A much-anticipated US Intelligence report on Unidentified Aerial Phenomenon (UAPs) was recently released, but it left many questions unanswered. The nine-page document was presented to Congress on June 25th and received minor media coverage, primarily because it didn’t offer much in the way of new information. Despite examining 144 separate incidents from 2004 to 2021, the UAP Task Force (UAPTF) was only able to explain one object with “high confidence.” That object was identified as “airborne clutter” – a catch-all category that includes birds, balloons, plastic bags, and recreational unmanned aerial vehicles (UAVs, or civilian drones) – in this case, “a large deflating balloon.” The remainder of the objects investigated remain unidentified, with the UAPTF citing a lack of data and inconsistent reporting as the main impediments to proper identification. The task force offered a number of possible explanations for UAPs, including sensor errors, unknown technologies from China, Russia, or other countries, and simple observer error.
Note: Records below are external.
(** TD 0 of the endpoint ring completes on its last TRB. *)
Lemma finish_td_advances_witness :
  exists ret st x' e' r',
    finish_td 4 ex_no_cleanup (ex_tx_xhci [0%nat] 0 0) 0 (0, 1)%nat (ex_tx_event 4112)
      (1, 0) 0 false = Some (ret, st, x')
    /\ get_ep x' (1, 0) = Some e' /\ vep_ring e' = Some r'
    /\ td_list r' = [] /\ segs r' = [ex_seg] /\ dequeue r' = (0, 2)%nat.
Proof.
  destruct (finish_td_advances 4 ex_no_cleanup (ex_tx_xhci [0%nat] 0 0) 0 (0, 1)%nat
              (ex_tx_event 4112) (1, 0) 0 (ex_dev [0%nat]) EP_STATE_RUNNING
              (mk_ep (Some (ex_ep_ring [0%nat])) 0 None None 0) (ex_ep_ring [0%nat])
              ex_td (ex_tx_urb 0 0) (0, 1)%nat (or_introl eq_refl)
              eq_refl eq_refl eq_refl eq_refl eq_refl eq_refl eq_refl
              (ex_ep_ring_mem_ok _) (ex_ep_ring_linked _) (ex_ep_ring_deq_ok _)
              ltac:(split; simpl; lia))
    as (ret & st & x' & e' & r' & r1 & r2 & H0 & H1 & H2 & H3 & _ & _ & H4 & _ & _ & _
        & _ & _ & H5).
  exists ret, st, x', e', r'. repeat split; assumption.
Defined.

(** The search for a TRB of the first segment that starts in the second
    segment passes the link TRB with the toggle flag. *)
Lemma ex_ring2_linked : ring_linked ex_ring2.
Proof. intros [|[|i]] sg H; [by injection H as <- ..|discriminate H]. Qed.

Lemma ex_ring2_links (s : nat) :
  (s < length (segs ex_ring2))%nat -> is_Some (read_trb ex_ring2 (s, (4 - 1)%nat)).
Proof. destruct s as [|[|s]]; [by eexists|by eexists|cbn; lia]. Qed.

Lemma find_trb_seg_correct_witness :
  exists c',
    find_trb_seg 4 ex_ring2 1 (0, 1)%nat 1 = Some (Some 0%nat, c') /\ (c' = 0 \/ c' = 1).
Proof.
  destruct (find_trb_seg_correct 4 ex_ring2 1 (0, 1)%nat 1) as [_ H].
  destruct (H ex_ring2_linked ex_ring2_links ltac:(simpl; lia) ltac:(simpl; lia)
              ltac:(simpl; lia)) as (c' & H1 & _ & H2).
  exists c'. split; [exact H1|exact (H2 (or_intror eq_refl))].
Defined.

Lemma trb_in_td_total_witness :
  is_Some (trb_in_td 4 ex_ring2 0 (0, 0)%nat (Some (1, 1)%nat) 99999).
Proof.
  exact (trb_in_td_total 4 ex_ring2 0 (0, 0)%nat (Some (1, 1)%nat) 99999 ex_ring2_linked
           ltac:(simpl; lia)).
Defined.


Lemma room_on_ring_monotone_witness :
  room_on_ring 4 false ex_ring 1 = Some true.
Proof.
  apply (room_on_ring_monotone 4 false ex_ring 2 1); [lia|reflexivity].
Defined.

(** The status-stage event for TD 0 of a URB with five bytes on record. *)
Lemma ctrl_td_status_stage_witness :
  exists st x' u',
    process_ctrl_td_body 4 ex_no_cleanup (ex_tx_xhci [0%nat] 5 URB_SHORT_NOT_OK) 0
      (0, 1)%nat (ex_tx_event 4112) (1, 0) (- EINPROGRESS) = Some (1, st, x')
    /\ urbs x' !! 0%nat = Some u' /\ td_cnt u' = 1 /\ actual_length u' = 5
    /\ st = - EREMOTEIO.
Proof.
  destruct (ctrl_td_status_stage 4 ex_no_cleanup (ex_tx_xhci [0%nat] 5 URB_SHORT_NOT_OK) 0
              (0, 1)%nat (ex_tx_event 4112) (1, 0) (- EINPROGRESS) (ex_dev [0%nat])
              EP_STATE_RUNNING (mk_ep (Some (ex_ep_ring [0%nat])) 0 None None 0)
              (ex_ep_ring [0%nat]) ex_td (ex_tx_urb 5 URB_SHORT_NOT_OK)
              (or_introl eq_refl) eq_refl eq_refl eq_refl eq_refl
              ltac:(discriminate) eq_refl eq_refl eq_refl ltac:(simpl; lia)
              (ex_ep_ring_mem_ok _) (ex_ep_ring_linked _) (ex_ep_ring_deq_ok _)
              ltac:(split; simpl; lia))
    as (ret & st & x' & u' & H0 & Hret & H1 & Hc & _ & H2 & _ & H3).
  exists st, x', u'. rewrite Hret in H0.
  split; [exact H0|]. split; [exact H1|]. split; [exact Hc|]. split; [exact H2|exact H3].
Defined.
The report did conclude that UAPs pose a risk to commercial and military flight, and suggested that further investigation was required.
Many ufologists were disappointed with the report. David MacDonald, director of the Mutual UFO Network (MUFON) was “distinctly underwhelmed” by the slim document. MacDonald went on to say the report “revealed nothing that diligent nonmilitary researchers haven’t known for decades.” MUFON is the largest private organization for the investigation of UFOs in the US, and according to MacDonald, it “remains poised” to assist the UAPTF.
Despite this disappointing outcome, some are optimistic about the report’s call for further investigation. For example, Chris Impey, a professor of astronomy at the University of Arizona, believes that this report may help lift the taboo from scientific research on UAPs, saying “Historically, UFOs have felt off limits to mainstream science, but perhaps no more.”
Some of the hesitancy of scientists to examine UAPs stems from the earliest work in the field. The conventional wisdom holds that when sufficient data is available, the vast majority of UAPs turn out to have very mundane explanations. The first major study of UFOs, published in 1968 by Edward U. Condon, a nuclear physicist at the University of Colorado, concluded that “nothing has come from the study of UFOs in the past 21 years that has added to scientific knowledge.” He went on to dash the hopes of alien lovers by adding “On the basis of present knowledge, the least likely explanation of UFOs is the hypothesis of extraterrestrial visitations by intelligent beings.”
This has led to a divide between academics who are skeptical of all UFO claims, and amateur UFO investigators, who may hold a host of beliefs about the motivations (or lack thereof) of scientists who examine UFO sightings. Perhaps the most important contribution of this report is the call for expanded data collection. The report states that the “UAPTF is looking for novel ways to increase collection of UAP cluster areas when U.S. forces are not present as a way to baseline ‘standard’ UAP activity.” The hope of many is that this will help remove the stigma from reporting UFO/UAP sightings, and improve the quality of data collected.